Definition probe (host : string) (port : Z) (tunneled : list KeyLine) (selected : list string)
  : stE S HostKeyError Probes := λ s,
  let '(targets, total, budgets) := probe_plan host (resolve host port s) in
  probe_rounds host port tunneled total (now s) targets
    (zip [join "," selected; "ed25519,ecdsa,rsa"; "ed25519-sk,ecdsa-sk"; "mldsa44-ed25519"] budgets)
    (const false <$> targets) [] false s.

Definition compare_direct (host : string) (port : Z) (tunneled : list KeyLine)
  : stE S HostKeyError (list string) :=
  selected ← st_lift (scan_types (kl_algorithm <$> tunneled));
  p ← probe host port tunneled selected;
  mret (if bool_decide (pr_direct p = []) then [UNAVAILABLE]
        else if pr_complete p && forallb (λ key, existsb (λ other, same_key other key) (pr_direct p)) tunneled
             then [] else [PARTIAL]).

(** ** The decision *)
(** What is accepted of a scan, given what known_hosts records. *)
Definition judge (host : string) (port : Z) (lookup : string) (known : list KeyLine)
    (recorded : list KnownKey) (scanned : list KeyLine) (approved : bool) (warnings : list string)
  : result HostKeyError HostKeyPreflight :=
  let matching := List.filter (λ candidate, existsb (λ entry, same_key entry candidate) known) scanned in
  if bool_decide (known ≠ []) && bool_decide (matching = []) then
    Err (Changed {| ch_host := host; ch_port := port; ch_expected := recorded;
                    ch_offered := presented <$> dedup_keys (sort_keys scanned) |})
  else
    let accepted := dedup_keys (sort_keys
      (if bool_decide (known = []) || approved then scanned else matching)) in
    names ← aliases (hv_known_hosts v) accepted;
    mret {| pf_identity := {| hi_host := host; hi_port := port; hi_keys := presented <$> accepted;
                              hi_other_names_with_keys := names |};
            pf_status := if bool_decide (known = []) then Unknown else Known;
            pf_known := List.filter (λ entry, existsb (λ key,
                bool_decide (kl_algorithm key = pk_algorithm (kn_key entry))
                && bool_decide (kl_encoded key = pk_encoded (kn_key entry))) accepted) recorded;
            pf_connection_warnings := warnings;
            pf_known_host_lines := (λ key, for_host key lookup) <$> accepted |}.

(** What is scanned: the recorded keys, the types asked for and the endpoint
    decide it. *)
Definition endpoint_of (host : string) (port : Z) : stE S HostKeyError (string * Z) :=
  match hv_route v with Some endpoint => endpoint host port | None => mret (host, port) end.

Definition discover_from (requested : list string) (scan_host : string) (scan_port : Z)
  : stE S HostKeyError (list KeyLine) := λ s,
  discover MAX_DISCOVERY_ATTEMPTS 0 requested scan_host scan_port (now s) "no scan completed" s.

Definition scan (host : string) (port : Z) (requested : list string) : stE S HostKeyError (list KeyLine) :=
  '(scan_host, scan_port) ← endpoint_of host port;
  discover_from requested scan_host scan_port.

Definition preflight_selected_with (host : string) (port : Z) (approved : option (list PresentedKey))
  : stE S HostKeyError HostKeyPreflight :=
  let lookup := lookup_name host port in
  '(known, recorded) ← read_recorded lookup (hv_known_hosts v) [] [];
  requested ← st_lift (scan_types match approved with
                                  | Some keys => pk_algorithm <$> keys
                                  | None => kl_algorithm <$> known
                                  end);
  scanned ← scan host port requested;
  warnings ← (if is_some (hv_route v) then compare_direct host port scanned else mret []);
  st_lift (judge host port lookup known recorded scanned (is_some approved) warnings).

Definition preflight_with (host : string) (port : Z) : stE S HostKeyError HostKeyPreflight :=
  preflight_selected_with host port None.

(** [HostKeyDecision::accept_unknown] is the operator. *)
Definition verify_with (host : string) (port : Z) (accept_unknown : HostIdentity → HostDecision)
  : stE S HostKeyError (list string) :=
  preflight ← preflight_with host port;
  _ ← st_guard (negb (bool_decide (pf_status preflight = Unknown)
                      && bool_decide (accept_unknown (pf_identity preflight) = Reject)))
        UnknownRejected;
  mret (pf_known_host_lines preflight).

(** ** Scanning for approved keys *)
Section Approved.
(** [PresentedKey::describe]. *)
Context (describe : PresentedKey → string).
Context (host : string) (port : Z) (approved : HostIdentity).

Definition is_approved (key : PresentedKey) : bool := bool_decide (key ∈ hi_keys approved).

Definition pinned (current : HostKeyPreflight) : HostKeyPreflight :=
  let lookup := lookup_name host port in
  {| pf_identity := approved;
     pf_status := pf_status current;
     pf_connection_warnings := pf_connection_warnings current;
     pf_known := List.filter (λ entry, is_approved (kn_key entry)) (pf_known current);
     pf_known_host_lines :=
       (λ key, lookup +:+ " " +:+ pk_algorithm key +:+ " " +:+ pk_encoded key) <$> hi_keys approved |}.

(** The approved keys of a scan that were not observed before. *)
Definition observe (observed : list PresentedKey) (keys : list PresentedKey) : list PresentedKey :=
  foldl (λ observed key,
    if is_approved key && negb (bool_decide (key ∈ observed)) then observed ++ [key] else observed)
    observed keys.

(** [n] attempts are left after this one. *)
Fixpoint approved_attempts (n : nat) (observed : list PresentedKey) : stE S HostKeyError HostKeyPreflight :=
  current ← preflight_selected_with host port (Some (hi_keys approved));
  let keys := hi_keys (pf_identity current) in
  let complete_scan := forallb (λ key, bool_decide (key ∈ keys)) (hi_keys approved) in
  _ ← st_guard (negb (negb complete_scan && existsb (λ key, negb (is_approved key)) keys))
        (Tool "SSH host keys changed after approval; an approved key is missing or replaced; no connection was opened");
  let observed := observe observed keys in
  if forallb (λ key, bool_decide (key ∈ observed)) (hi_keys approved) then mret (pinned current)
  else
    match n with
    | O =>
        let missing := List.filter (λ key, negb (bool_decide (key ∈ observed))) (hi_keys approved) in
        st_lift (Err (Tool ("could not read all approved SSH host keys after three scans; no connection was opened; missing approved keys: "
                            +:+ join ", " (describe <$> missing))))
    | Datatypes.S n =>
        _ ← st_modify (pause (secs 1));
        approved_attempts n observed
    end.

Definition preflight_approved_with : stE S HostKeyError HostKeyPreflight :=
  _ ← st_guard (negb (negb (bool_decide (hi_host approved = host)) || negb (hi_port approved =? port)))
        (Tool "approved host-key target mismatch");
  _ ← st_guard (negb (bool_decide (hi_keys approved = []))) NoKeys;
  approved_attempts 2 [].
End Approved.
End Verifier.

(** ** Fingerprints and messages *)
Section Describe.
(** [STANDARD.decode], [STANDARD_NO_PAD.encode] and SHA-256. *)
Context (b64_decode : string → option (list Z)) (b64_nopad : list Z → string) (sha256 : list Z → list Z).

Definition key_fingerprint (encoded : string) : string :=
  match b64_decode encoded with
  | Some blob => "SHA256:" +:+ b64_nopad (sha256 blob)
  | None => "(undecodable key " +:+ encoded +:+ ")"
  end.
Definition describe (key : PresentedKey) : string :=
  pk_algorithm key +:+ " " +:+ key_fingerprint (pk_encoded key).
End Describe.

(** ** Connecting with what was verified *)
(** The key type of a known_hosts line. *)
Definition line_key_type (line : string) : string := default "" (split_whitespace line !! 1%nat).

Definition supported_algorithms (key_type : string) : option (list string) :=
  if bool_decide (key_type = "ssh-rsa") then Some ["rsa-sha2-512"; "rsa-sha2-256"]
  else if bool_decide (key_type ∈ ["ssh-ed25519"; "ecdsa-sha2-nistp256"; "ecdsa-sha2-nistp384";
         "ecdsa-sha2-nistp521"; "sk-ssh-ed25519@openssh.com"; "sk-ecdsa-sha2-nistp256@openssh.com"])
       then Some [key_type]
  else None.

Definition pinned_host_key_algorithms (lines : list string) : result HostKeyError (list string) :=
  algorithms ← try_fold (λ algorithms line,
    supported ← ok_or (Tool ("unsupported approved SSH host-key algorithm: " +:+ line_key_type line))
                  (supported_algorithms (line_key_type line));
    mret (foldl (λ algorithms a, if bool_decide (a ∈ algorithms) then algorithms else algorithms ++ [a])
            algorithms supported)) [] lines;
  _ ← guard_err (negb (bool_decide (algorithms = []))) NoKeys;
  mret algorithms.

(** The checks of [OpenSsh::connect_preflight]: the lines that are pinned. *)
Definition connect_preflight (host : string) (port : Z) (preflight : HostKeyPreflight) (unknown : HostDecision)
  : result HostKeyError (list string) :=
  _ ← guard_err (negb (negb (bool_decide (hi_host (pf_identity preflight) = host))
                       || negb (hi_port (pf_identity preflight) =? port)))
        (Tool "host-key preflight target mismatch");
  _ ← guard_err (negb (bool_decide (pf_status preflight = Unknown) && bool_decide (unknown = Reject)))
        UnknownRejected;
  _ ← pinned_host_key_algorithms (pf_known_host_lines preflight);
  mret (pf_known_host_lines preflight).

(** ** Recording what was accepted *)
Definition LIMIT : Z := 4 * 1024 * 1024.
Definition refusal (message : string) : HostKeyError :=
  Tool ("cannot save accepted SSH host key: " +:+ message).

Definition persistable_algorithms : list string :=
  ["ssh-ed25519"; "ssh-rsa"; "ecdsa-sha2-nistp256"; "ecdsa-sha2-nistp384"; "ecdsa-sha2-nistp521";
   "sk-ssh-ed25519@openssh.com"; "sk-ecdsa-sha2-nistp256@openssh.com"; "ssh-mldsa-44"].

Definition is_ascii_space (b : Z) : bool := existsb (Z.eqb b) [9; 10; 12; 13; 32].

(** The identity may be written into a known_hosts line. *)
Definition check_identity (identity : HostIdentity) : result HostKeyError unit :=
  _ ← guard_err (negb (bool_decide (hi_keys identity = []) || bool_decide (hi_host identity = "")
                       || existsb (λ b, is_ascii_space b || (b =? 0) || byte_of ",*?!|" b)
                            (bytes (hi_host identity))))
        (refusal "invalid approved host identity");
  try_each (λ key,
    guard_err (bool_decide (pk_algorithm key ∈ persistable_algorithms)
               && bool_decide (pk_encoded key ≠ "")
               && all_bytes (λ b, is_ascii_alphanumeric b || byte_of "+/=" b) (pk_encoded key))
      (refusal "invalid approved public key")) (hi_keys identity).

Problem requirements: Take the stretch of lines above from the one containing "pk_algorithm <$> keys" through the one containing "st_lift (judge host" and repeat it exactly, adding no other line.

Task solution:
                                  | Some keys => pk_algorithm <$> keys
                                  | None => kl_algorithm <$> known
                                  end);
  scanned ← scan host port requested;
  warnings ← (if is_some (hv_route v) then compare_direct host port scanned else mret []);
  st_lift (judge host port lookup known recorded scanned (is_some approved) warnings).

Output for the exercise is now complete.